[REQUIRED WORK] Can the data below be set down again exactly, line for line?

--- INPUT DATA ---

(** * Book tracker dashboard (frontend/src/App.js): embedding and properties

    The component [App] of frontend/src/App.js is embedded as follows.

    - JavaScript strings are sequences of UTF-16 code units ([list N]).
    - The records the component exchanges with the backend (books,
      notifications, settings, listings) are Rocq records.
    - The component state (the [useState] cells) is the record [AppState].
    - An async handler is a computation over a [World] (component state,
      requests issued so far, console, dialogs shown) that either fulfils or
      rejects; [await] is the bind of that monad, [try]/[catch]/[finally]
      are combinators.
    - The backend and the user are an environment [Env]: it decides, for the
      k-th request, whether [fetch] rejects, what [response.ok] is and what
      [response.json()] yields, and what the user answers to a dialog.
    - A handler closes over the state of the render that created it; that
      snapshot is an explicit argument of every handler that reads state.

    A handler runs to completion before the next one starts: interleavings
    of continuations of different handlers at [await] points are not part of
    the model. *)

From Stdlib Require Import NArith ZArith String Ascii List Bool Lia.
From stdpp Require Import base gmap list.
Import ListNotations.

Local Open Scope N_scope.

(** ** JavaScript strings *)

Abbreviation jsstring := (list N) (only parsing).

(** An ASCII literal of the source as code units. *)
Fixpoint js (s : string) : jsstring :=
  match s with
  | EmptyString => []
  | String c s' => N_of_ascii c :: js s'
  end.

(** [WhiteSpace] and [LineTerminator] code units of ECMAScript, the ones
    [String.prototype.trim] strips. *)
Definition is_js_whitespace (c : N) : bool :=
  (c =? 0x09) || (c =? 0x0A) || (c =? 0x0B) || (c =? 0x0C) || (c =? 0x0D)
  || (c =? 0x20) || (c =? 0xA0) || (c =? 0x1680)
  || ((0x2000 <=? c) && (c <=? 0x200A))
  || (c =? 0x2028) || (c =? 0x2029) || (c =? 0x202F) || (c =? 0x205F)
  || (c =? 0x3000) || (c =? 0xFEFF).

Fixpoint trim_start (s : jsstring) : jsstring :=
  match s with
  | c :: s' => if is_js_whitespace c then trim_start s' else s
  | [] => []
  end.

Definition trim_end (s : jsstring) : jsstring := rev (trim_start (rev s)).

(** [s.trim()] *)
Definition trim (s : jsstring) : jsstring := trim_end (trim_start s).

(** Truthiness of a string: the empty string is the only falsy one. *)
Definition truthy_string (s : jsstring) : bool :=
  match s with [] => false | _ => true end.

---

[WRITTEN ANSWER]
(** * Book tracker dashboard (frontend/src/App.js): embedding and properties

    The component [App] of frontend/src/App.js is embedded as follows.

    - JavaScript strings are sequences of UTF-16 code units ([list N]).
    - The records the component exchanges with the backend (books,
      notifications, settings, listings) are Rocq records.
    - The component state (the [useState] cells) is the record [AppState].
    - An async handler is a computation over a [World] (component state,
      requests issued so far, console, dialogs shown) that either fulfils or
      rejects; [await] is the bind of that monad, [try]/[catch]/[finally]
      are combinators.
    - The backend and the user are an environment [Env]: it decides, for the
      k-th request, whether [fetch] rejects, what [response.ok] is and what
      [response.json()] yields, and what the user answers to a dialog.
    - A handler closes over the state of the render that created it; that
      snapshot is an explicit argument of every handler that reads state.

    A handler runs to completion before the next one starts: interleavings
    of continuations of different handlers at [await] points are not part of
    the model. *)

From Stdlib Require Import NArith ZArith String Ascii List Bool Lia.
From stdpp Require Import base gmap list.
Import ListNotations.

Local Open Scope N_scope.

(** ** JavaScript strings *)

Abbreviation jsstring := (list N) (only parsing).

(** An ASCII literal of the source as code units. *)
Fixpoint js (s : string) : jsstring :=
  match s with
  | EmptyString => []
  | String c s' => N_of_ascii c :: js s'
  end.

(** [WhiteSpace] and [LineTerminator] code units of ECMAScript, the ones
    [String.prototype.trim] strips. *)
Definition is_js_whitespace (c : N) : bool :=
  (c =? 0x09) || (c =? 0x0A) || (c =? 0x0B) || (c =? 0x0C) || (c =? 0x0D)
  || (c =? 0x20) || (c =? 0xA0) || (c =? 0x1680)
  || ((0x2000 <=? c) && (c <=? 0x200A))
  || (c =? 0x2028) || (c =? 0x2029) || (c =? 0x202F) || (c =? 0x205F)
  || (c =? 0x3000) || (c =? 0xFEFF).

Fixpoint trim_start (s : jsstring) : jsstring :=
  match s with
  | c :: s' => if is_js_whitespace c then trim_start s' else s
  | [] => []
  end.

Definition trim_end (s : jsstring) : jsstring := rev (trim_start (rev s)).

(** [s.trim()] *)
Definition trim (s : jsstring) : jsstring := trim_end (trim_start s).

(** Truthiness of a string: the empty string is the only falsy one. *)
Definition truthy_string (s : jsstring) : bool :=
  match s with [] => false | _ => true end.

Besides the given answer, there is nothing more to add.